:: What you are asked to do ::
Search the data for the string "PAwait", and report each line where it is found.

:: Provided data ::
*** Block opens ***

(** A section restored onto an empty table. *)
Lemma restore_entity en rows : entity_ok en -> en_key en ∈ all_fields en -> en_required en ⊆ all_fields en ->
  tidy (row_key en) cr_id rows -> (forall r, r ∈ rows -> clean_key (row_key en r)) -> violates en rows = false ->
  exists rows2 n, import_entity en false (export_entity en true rows) [] = Ok (rows2, (n, [])) /\
    tidy (row_key en) cr_id rows2 /\ row_key en <$> rows2 = row_key en <$> order_by (row_key en) rows /\
    export_entity en true rows2 = export_entity en true rows.
Proof.
  intros Hok Hkey Hreq [_ Hk] Hclean Hv. set (sorted := order_by (row_key en) rows).
  assert (forall r, r ∈ sorted -> r ∈ rows) as Hin by (intros r; unfold sorted; by rewrite order_by_perm).
  assert (NoDup (row_key en <$> sorted)) as Hks by (unfold sorted; by rewrite order_by_perm).
  assert (forall r, col (export_row en true r) (en_key en) = row_key en r) as Hrk by (intros r; by apply col_pick).
  set (doc := fun r => Row (export_row en true r)).
  pose proof (import_clean (row_key en) cr_id (born_row en) (en_key en) (plan_row en false) doc (row_key en)
    (fun r => set_cols (set_fields en false (export_row en true r))) (fun r => made en (export_row en true r)) sorted
    (plan_row_ok en false Hok)) as Ei.
  specialize (Ei ltac:(intros r Hr; pose proof (Hclean r (Hin r Hr)) as Hc; split; [done|];
    assert (key_text (doc r) (en_key en) = Ok (text_of (row_key en r))) as Et
      by (unfold doc; rewrite key_text_clean by (by rewrite Hrk); by rewrite Hrk);
    split; [done|]; unfold plan_row; rewrite Et; cbn [mbind result_bind];
    rewrite bool_decide_false by (by apply clean_text); unfold made; cbn [doc_cols doc]; by rewrite Hrk) Hks).
  destruct (flushed_rows_spec cr_id (born_row en) ltac:(done) [] ((fun r => made en (export_row en true r)) <$> sorted)
              ltac:(constructor)) as (ids & Ef & El & Hnd). cbn [app] in Ef, Hnd.
  set (rows2 := zip_with (born_row en) ids ((fun r => made en (export_row en true r)) <$> sorted)) in *.
  assert (Forall2 (fun r r2 => forall f, f ∈ all_fields en -> col (cr_cols r2) f = col (cr_cols r) f) sorted rows2) as Hf.
  { apply zip_made; [done|]. intros r i Hr f Hfl. unfold born_row, made. cbn [cr_cols].
    rewrite Hrk. apply (made_col en _ (cr_cols r)); try done.
    - intros g Hg. unfold export_row. rewrite pick_lookup. by rewrite bool_decide_true.
    - by apply clean_text, Hclean, Hin. }
  assert (row_key en <$> rows2 = row_key en <$> sorted) as Ek2.
  { apply fmap_Forall2. eapply Forall2_impl; [exact Hf|]. intros r r2 Hr. unfold row_key. by apply Hr. }
  exists rows2, (Z.of_nat (length sorted)). split_and!.
  - unfold import_entity, export_entity. fold doc sorted. rewrite Ei. cbn [mbind result_bind]. rewrite Ef.
    rewrite violates_false; [done|by rewrite Ek2|]. intros r2 f [i Hi]%list_elem_of_lookup Hfl.
    destruct (Forall2_lookup_r _ _ _ _ _ Hf Hi) as (r & Hr & Hcol). rewrite Hcol by (by apply Hreq).
    eapply violates_required; [done|apply Hin; by eapply list_elem_of_lookup_2|done].
  - split; [done|by rewrite Ek2].
  - done.
  - unfold export_entity. rewrite (order_by_id (row_key en) rows2).
    + apply fmap_Forall2. eapply Forall2_impl; [exact Hf|]. intros r r2 Hr. unfold export_row. f_equal. by apply pick_ext.
    + unfold in_order. rewrite Ek2. apply order_by_in_order.
Qed.

(** *** Specs *)

(** The target and the pack of a spec, by name; [packs2] are the packs of the
    instance it is restored on. *)
Definition refers (db : config_db) (packs2 : list (Z * string)) (s : srow) : Prop :=
  (exists t, t ∈ db_targets db /\ sr_target_id s = Some (cr_id t)) /\
  (exists id name, sr_pack_id s = Some id /\ (id, name) ∈ db_packs db /\ name <> "" /\ name ∈ packs2.*2).

Lemma name_of_id_row (rows : list (Z * cell)) id c : NoDup rows.*1 -> (id, c) ∈ rows -> name_of_id rows (Some id) = c.
Proof.
  intros Hn Hin. unfold name_of_id. destruct (List.find _ _) as [[i d]|] eqn:E.
  - apply find_spec in E as [Hd Ei%Z.eqb_eq]. cbn in Ei |- *. subst i. assert ((id, d) = (id, c)) as [= ->]; [|done].
    by apply (nodup_inj fst rows).
  - pose proof (find_none_spec _ _ E _ Hin) as Hf. cbn in Hf. by rewrite Z.eqb_refl in Hf.
Qed.

Lemma targets_named (rows : list crow) :
  ((fun r => (cr_id r, col (cr_cols r) "name")) <$> rows).*1 = cr_id <$> rows.
Proof. by rewrite <- list_fmap_compose. Qed.

(** The name a spec's target has is found again, and read back by its id. *)
Lemma target_found targets2 name : tidy (row_key target_entity) cr_id targets2 ->
  CStr name ∈ row_key target_entity <$> targets2 ->
  exists id, target_by_name (CStr name) targets2 = Some id /\
    name_of_id ((fun r => (cr_id r, col (cr_cols r) "name")) <$> targets2) (Some id) = CStr name.
Proof.
  intros [Hi _] Hin. unfold target_by_name. destruct (List.find _ _) as [t|] eqn:E.
  - apply find_spec in E as [Ht Hk%named_iff]. exists (cr_id t). split; [done|].
    apply name_of_id_row; [by rewrite targets_named|]. apply list_elem_of_fmap. exists t. split; [|done].
    unfold row_key in Hk. cbn [en_key target_entity] in Hk. by rewrite Hk.
  - by apply find_named_none in E.
Qed.

Lemma pack_found packs2 name : NoDup packs2.*1 -> name ∈ packs2.*2 ->
  exists id, pack_by_name (CStr name) packs2 = Some id /\
    name_of_id ((fun p => (p.1, CStr p.2)) <$> packs2) (Some id) = CStr name.
Proof.
  intros Hi (p & -> & Hp)%list_elem_of_fmap. unfold pack_by_name. destruct (List.find _ _) as [q|] eqn:E.
  - apply find_spec in E as [Hq Eq%bool_decide_eq_true]. exists q.1. split; [done|].
    apply name_of_id_row; [by rewrite <- list_fmap_compose|]. apply list_elem_of_fmap. exists q. by rewrite Eq.
  - pose proof (find_none_spec _ _ E p Hp) as Hf. cbn in Hf. by apply bool_decide_eq_false in Hf.
Qed.

Lemma export_spec_field db s f : f ∈ SPEC_FIELDS -> export_spec db s !! f = Some (col (cr_cols (sr_row s)) f).
Proof.
  intros Hf. unfold export_spec, export_row. rewrite !lookup_insert_ne by (intros <-; unfold SPEC_FIELDS in Hf; set_solver).
  rewrite pick_lookup. by rewrite bool_decide_true.
Qed.

Lemma export_spec_target db s : doc_col (Row (export_spec db s)) "target"
  = name_of_id ((fun r => (cr_id r, col (cr_cols r) "name")) <$> db_targets db) (sr_target_id s).
Proof. unfold doc_col, col at 1, export_spec. by rewrite lookup_insert_eq. Qed.

Lemma export_spec_pack db s : doc_col (Row (export_spec db s)) "pack"
  = name_of_id ((fun p => (p.1, CStr p.2)) <$> db_packs db) (sr_pack_id s).
Proof. unfold doc_col, col, export_spec. rewrite lookup_insert_ne by done. by rewrite lookup_insert_eq. Qed.

Section Specs.
Context (db : config_db) (targets2 repos2 : list crow) (packs2 : list (Z * string)).
Context (targets_tidy : tidy (row_key target_entity) cr_id targets2).
Context (target_ids : NoDup (cr_id <$> db_targets db)) (pack_ids : NoDup (db_packs db).*1) (pack2_ids : NoDup packs2.*1).
Context (same_names : forall c, c ∈ row_key target_entity <$> db_targets db -> c ∈ row_key target_entity <$> targets2).
Context (target_names : forall t, t ∈ db_targets db -> clean_key (row_key target_entity t)).
Lemma output_held_witness :
  let waits := [quiet 1000 5 0] in
  let a0 := foldl (fun a ob => fst (@await_pass binary64 demo_setup ob a)) demo_agent waits in
  let obs := [told 1010 6 "pause"; quiet 1011 7 100] in
  let '(started, deadline) := @begin_run binary64 demo_setup 1000 a0 in
  let a1 := fst (@run_loop binary64 demo_setup deadline obs (@enter_loop binary64 demo_setup (quiet 1000 0 0) started)) in
  tb_paused (pc_bucket (ag_pace a1)) = true /\ holding a1.
Proof.
  pose proof (@output_held binary64 demo_setup demo_agent [quiet 1000 5 0] 1000 (quiet 1000 0 0)
    [told 1010 6 "pause"; quiet 1011 7 100] eq_refl ltac:(vm_compute; reflexivity)) as H.
  cbv zeta in H |- *. destruct (begin_run _ _ _) as [started deadline] eqn:E.
  split; [|exact (proj1 H)]. vm_compute in E. injection E as <- <-. vm_compute. reflexivity.
Defined.

Lemma nothing_before_t0_witness :
  tb_released (pc_bucket (ag_pace (foldl (@pre_step binary64 demo_setup)
    (set_pace (@park binary64 900 (ag_pace demo_agent)) demo_agent)
    [PReader 950 OpAcquire; PAwait (quiet 960 40 0); PReader 990 (OpMany 7)]))) = 0.
Proof.
  refine (@nothing_before_t0 binary64 demo_setup demo_agent 900
    [PReader 950 OpAcquire; PAwait (quiet 960 40 0); PReader 990 (OpMany 7)] _ _ _).
  - done.
  - done.
  - repeat constructor; vm_compute; discriminate.
Defined.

*** Block closes ***

:: Your solution ::
    [PReader 950 OpAcquire; PAwait (quiet 960 40 0); PReader 990 (OpMany 7)]))) = 0.
    [PReader 950 OpAcquire; PAwait (quiet 960 40 0); PReader 990 (OpMany 7)] _ _ _).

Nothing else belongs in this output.